(Source material begins)
(** * The contact-form core of smile-support (contact.ts)

    A shallow embedding of [validateSecurityAnswer], [validateContactForm],
    [verifyRecaptcha], [escapeHtml] and [sendContactEmail], and the
    properties the specification states about them.

    Strings are ECMAScript strings: finite sequences of UTF-16 code units.
    Objects are finite maps from property keys to values.  The two
    asynchronous functions are trees of the calls they issue and the
    settlements they await, run against an arbitrary environment. *)

From Stdlib Require Import NArith ZArith List String Ascii Bool Lia.
From Stdlib Require Import SpecFloat.
From stdpp Require Import base option list gmap.
Import ListNotations.

(** ** ECMAScript strings *)

(** A string value is its sequence of UTF-16 code units. *)
Definition jsstring : Type := list N.

Module Utf8.

(** Source literals are written in this file as they are in the
    TypeScript source, which is UTF-8 text; [units] gives the UTF-16 code
    units of the text that the bytes encode.  A malformed tail (none
    occurs in a literal) is dropped. *)

Definition cont (b : N) : N := N.land b 63.

Definition utf16 (cp : N) : list N :=
  if (cp <? 65536)%N then [cp]
  else
    let v := (cp - 65536)%N in
    [(55296 + N.shiftr v 10)%N; (56320 + N.land v 1023)%N].

Fixpoint units (bytes : list N) : list N :=
  match bytes with
  | [] => []
  | b0 :: r0 =>
    if (b0 <? 128)%N then b0 :: units r0
    else if (b0 <? 224)%N then
      match r0 with
      | b1 :: r1 =>
        utf16 (N.shiftl (N.land b0 31) 6 + cont b1) ++ units r1
      | _ => []
      end
    else if (b0 <? 240)%N then
      match r0 with
      | b1 :: b2 :: r2 =>
        utf16 (N.shiftl (N.land b0 15) 12 + N.shiftl (cont b1) 6 + cont b2)
          ++ units r2
      | _ => []
      end
    else
      match r0 with
      | b1 :: b2 :: b3 :: r3 =>
        utf16 (N.shiftl (N.land b0 7) 18 + N.shiftl (cont b1) 12
               + N.shiftl (cont b2) 6 + cont b3)
          ++ units r3
      | _ => []
      end
  end.

Fixpoint bytes (s : string) : list N :=
  match s with
  | EmptyString => []
  | String a rest => N_of_ascii a :: bytes rest
  end.

End Utf8.

(** [js "..."] is the string value of the literal ["..."]. *)
Definition js (lit : string) : jsstring := Utf8.units (Utf8.bytes lit).
Arguments js lit%_string.

(** The double quote, which a literal of this file cannot hold, and the
    line feed that ends each line of a template literal. *)
Definition DQ : jsstring := [34%N].
Definition LF : jsstring := [10%N].

(** WhiteSpace and LineTerminator code points (ECMA-262, 12.2 and 12.3):
    what [String.prototype.trim] strips and what [\s] matches.  All of them
    are in the Basic Multilingual Plane, one code unit each. *)
Definition isWhiteSpace (c : N) : bool :=
  ((9 <=? c) && (c <=? 13) || (c =? 32) || (c =? 160) || (c =? 5760)
   || (8192 <=? c) && (c <=? 8202) || (c =? 8232) || (c =? 8233)
   || (c =? 8239) || (c =? 8287) || (c =? 12288) || (c =? 65279))%N.

Fixpoint trimStart (s : jsstring) : jsstring :=
  match s with
  | c :: rest => if isWhiteSpace c then trimStart rest else s
  | [] => []
  end.

Fixpoint trimEnd (s : jsstring) : jsstring :=
  match s with
  | c :: rest =>
    match trimEnd rest with
    | [] => if isWhiteSpace c then [] else [c]
    | kept => c :: kept
    end
  | [] => []
  end.

(** [String.prototype.trim]. *)
Definition trim (s : jsstring) : jsstring := trimEnd (trimStart s).

Fixpoint startsWith (s prefix : jsstring) : bool :=
  match prefix, s with
  | [], _ => true
  | p :: prefix', c :: s' => (p =? c)%N && startsWith s' prefix'
  | _ :: _, [] => false
  end.

(** [String.prototype.includes]: the needle starts at some position. *)
Fixpoint includes (s needle : jsstring) : bool :=
  startsWith s needle
  || match s with
     | _ :: rest => includes rest needle
     | [] => false
     end.

(** *** Regular expressions

    The three patterns of the source are a character class and a greedy
    repetition of one: white space one or more times, the full stop, and
    the class of the five characters that [escapeHtml] replaces. *)
Inductive RegExp : Type :=
| Class (p : N -> bool)
| ClassPlus (p : N -> bool).

Fixpoint spanLength (p : N -> bool) (s : jsstring) : nat :=
  match s with
  | c :: rest => if p c then S (spanLength p rest) else 0
  | [] => 0
  end.

(** The length of the match that starts at the head of [s], if there is one. *)
Definition matchLength (r : RegExp) (s : jsstring) : option nat :=
  match r with
  | Class p =>
    match s with
    | c :: _ => if p c then Some 1 else None
    | [] => None
    end
  | ClassPlus p =>
    match spanLength p s with
    | 0 => None
    | n => Some n
    end
  end.

(** [String.prototype.replace] with a global pattern and a replacer
    function: matches are found left to right, each from the end of the
    one before; text between matches is copied.  A match of these patterns
    is never empty, so [steps] = the length of the text is enough. *)
Fixpoint replaceLoop (r : RegExp) (replacer : jsstring -> jsstring)
    (steps : nat) (s : jsstring) : jsstring :=
  match steps with
  | 0 => s
  | S steps' =>
    match s with
    | [] => []
    | c :: rest =>
      match matchLength r s with
      | Some n => replacer (take n s) ++ replaceLoop r replacer steps' (drop n s)
      | None => c :: replaceLoop r replacer steps' rest
      end
    end
  end.

Definition replace (r : RegExp) (replacer : jsstring -> jsstring)
    (s : jsstring) : jsstring :=
  replaceLoop r replacer (length s) s.

(** ** escapeHtml *)

Definition isReserved (c : N) : bool :=
  ((c =? 38) || (c =? 60) || (c =? 62) || (c =? 34) || (c =? 39))%N.

(** The [map] object of [escapeHtml]. *)
Definition escapeMap : gmap jsstring jsstring :=
  <[ js "&" := js "&amp;" ]>
  (<[ js "<" := js "&lt;" ]>
  (<[ js ">" := js "&gt;" ]>
  (<[ DQ := js "&quot;" ]>
  (<[ js "'" := js "&#039;" ]> ∅)))).

(** [a || b] on strings: the empty string is the only falsy one; a missing
    property reads as [undefined], which is falsy too. *)
Definition orElse (a : option jsstring) (b : jsstring) : jsstring :=
  match a with
  | Some ((_ :: _) as v) => v
  | _ => b
  end.

Definition escapeHtml (text : jsstring) : jsstring :=
  replace (Class isReserved) (fun char => orElse (escapeMap !! char) char) text.

(** ** validateSecurityAnswer *)

(** Security quiz answer variants. *)
Definition SECURITY_ANSWER_VARIANTS : list jsstring :=
  [ js "富士山"
  ; js "ふじさん"
  ; js "フジサン"
  ; js "fujisan"
  ; js "mt.fuji"
  ; js "mtfuji"
  ; js "mount fuji" ].

Definition isFullStop (c : N) : bool := (c =? 46)%N.

(** [s.replace(pattern, str)] for a replacement string without [$]. *)
Definition replaceWith (r : RegExp) (str s : jsstring) : jsstring :=
  replace r (fun _ => str) s.

Section SecurityAnswer.

(** [String.prototype.toLowerCase] is the host's: the locale-insensitive
    lower-case mapping of the Unicode Character Database, which is not
    part of the repository.  It is a parameter here. *)
Variable toLowerCase : jsstring -> jsstring.

Definition validateSecurityAnswer (answer : jsstring) : bool :=
  let normalized :=
    replaceWith (Class isFullStop) []
      (replaceWith (ClassPlus isWhiteSpace) []
        (toLowerCase (trim answer))) in
  existsb
    (fun variant =>
       bool_decide
         (normalized =
          replaceWith (Class isFullStop) []
            (replaceWith (ClassPlus isWhiteSpace) [] (toLowerCase variant))))
    SECURITY_ANSWER_VARIANTS.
(Source material ends)
__Instructions to follow__.
Going back to the entries above, set down exactly the lines that begin at the one with "Fixpoint trimStart (s" and end at the one with "The three patterns", both included, and nothing else.

__Written response__.
Fixpoint trimStart (s : jsstring) : jsstring :=
  match s with
  | c :: rest => if isWhiteSpace c then trimStart rest else s
  | [] => []
  end.

Fixpoint trimEnd (s : jsstring) : jsstring :=
  match s with
  | c :: rest =>
    match trimEnd rest with
    | [] => if isWhiteSpace c then [] else [c]
    | kept => c :: kept
    end
  | [] => []
  end.

(** [String.prototype.trim]. *)
Definition trim (s : jsstring) : jsstring := trimEnd (trimStart s).

Fixpoint startsWith (s prefix : jsstring) : bool :=
  match prefix, s with
  | [], _ => true
  | p :: prefix', c :: s' => (p =? c)%N && startsWith s' prefix'
  | _ :: _, [] => false
  end.

(** [String.prototype.includes]: the needle starts at some position. *)
Fixpoint includes (s needle : jsstring) : bool :=
  startsWith s needle
  || match s with
     | _ :: rest => includes rest needle
     | [] => false
     end.

(** *** Regular expressions

    The three patterns of the source are a character class and a greedy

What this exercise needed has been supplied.